Not getting any satisfaction, feeling crummy in the first place, I decided to drop in to Augie’s Bar, a Minneapolis strip joint. It had been a couple of years since I saw my old friend Irene, and now she had reverted to nightclub stripping. I was glad to see her. We had a nice reunion, but it was painful and didn’t do me any good.
Staggering out of the club, more bewildered by the experience than under the influence of alcohol, I found myself down the street at a different nightclub on Hennepin with live music and dancing. The band was kickin’ and the music was swingin’. As I sat at the bar brooding, my mind in a haze, “Ain’t you Mark Carter’s older
brother?” came from a voice behind me. It was Lavender, now an attractive young woman, no longer the little sister next door. Her smile was generous. Our conversation uplifted me. But the music called her, and she had to get back out there on the dance floor.
Eventually the drummer hit the final beat for the night. Most of the patrons left right away, but I lingered a short while. “Everyone please drink up and leave. Time to go home or some other nasty place, but you’ve got to leave here,” came the voice.

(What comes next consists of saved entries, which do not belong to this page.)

(** X7. Cleaning the template raises exactly when one of the four sheets is
    missing, and then it is [KeyError] on the first missing sheet in the
    order SECTION INTERVAL COLLECTION, SECTION INTERVALS, SAMPLES, SCALAR
    PROPERTIES. *)
Theorem remove_hints_missing_sheet (template_xlsx : xlsx) :
  match remove_hints_from_template template_xlsx with
  | Done _ => forall s, In s worksheets -> get_sheet s template_xlsx <> None
  | Failed e =>
      exists pre s post,
        worksheets = pre ++ s :: post
        /\ e = KeyError s
        /\ get_sheet s template_xlsx = None
        /\ (forall t, In t pre -> get_sheet t template_xlsx <> None)
  end.
Proof.
  destruct (remove_hints_from_template template_xlsx) as [clean|e] eqn:E.
  - apply (remove_hints_loop_present worksheets worksheets_NoDup _ _ E).
  - apply (remove_hints_loop_failed worksheets worksheets_NoDup _ _ E).
Qed.

(** X8. Cleaning is idempotent: cleaning a cleaned template completes and
    changes nothing. *)
Theorem remove_hints_idempotent (template_xlsx clean : xlsx) :
  remove_hints_from_template template_xlsx = Done clean ->
  remove_hints_from_template clean = Done clean.
Proof.
  intros Hrun.
  pose proof (remove_hints_loop_present _ worksheets_NoDup _ _ Hrun) as Hall.
  destruct (remove_hints_loop_done _ worksheets_NoDup _ Hall)
    as (clean' & Hrun' & Hin & _).
  unfold remove_hints_from_template in Hrun. rewrite Hrun in Hrun'.
  injection Hrun' as <-.
  apply remove_hints_loop_fixed. intros s Hs.
  rewrite (Hin s Hs).
  destruct (get_sheet s template_xlsx) as [ws|] eqn:E.
  - exists (trim (firstn 5 ws)). split; [reflexivity|].
    split; [apply trim_idem|apply header_at_most_five].
  - exfalso. now apply (Hall s Hs).
Qed.

(** X8, witness: the sample template. *)
Lemma remove_hints_idempotent_witness :
  exists clean,
    remove_hints_from_template ScriptExamples.template = Done clean
    /\ remove_hints_from_template clean = Done clean.
Proof.
  eexists. split; [vm_compute; reflexivity|].
  refine (remove_hints_idempotent ScriptExamples.template _ _).
  vm_compute. reflexivity.
Defined.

So, cool. I slammed down the rest of my drink and strolled on down the avenue, then came upon some excitement in the street. A small crowd had gathered, apparently a fight or something, in my line of travel. Some guy was making a spectacle beating his girlfriend, and the mob was egging him on. She was sitting on the sidewalk. He was pulling her by her hair with one hand and was about to hit her again with the other.
As I got closer, I recognized her. It was Lavender, the dancer. Looking casual, I strolled on through, stepping between him and her, lifted her by the hand, continuing on, hardly breaking stride. “Come on, baby, you don’t have to take this,” I said. Still ballerina like, she rose from the sidewalk and went with me as I guided her down the street.
Her boyfriend was livid. “Who the fuck is you, nigga?”
As gently as possible, I whispered, “I’m her brother.”
He went mad, calling me a liar, shouting, “This is my bitch!”
I picked up the pace. He and his boys stayed in tow. He now stalked me in a low crouch, threatening me with an unseen weapon in his right front pocket. “Nigga’, you gonna die tonight!” His boys agreed, “Uh-huh …” They flanked the outer perimeter of my peripheral vision. “Nigga’, you gonna die tonight!” His hand in his pocket clutched a weapon.
Luckily, a Minneapolis police car rolled by as the cops gawked at what was going on. It slowed down the action, providing time for my instincts to kick in. We ducked into a dark parking lot, the boyfriend still stalking along. We moved past parked cars between buildings, until we found ourselves fenced in, trapped, nowhere to run. Nowhere to hide! Although my back was to him most of the time, I keenly sensed every move he made.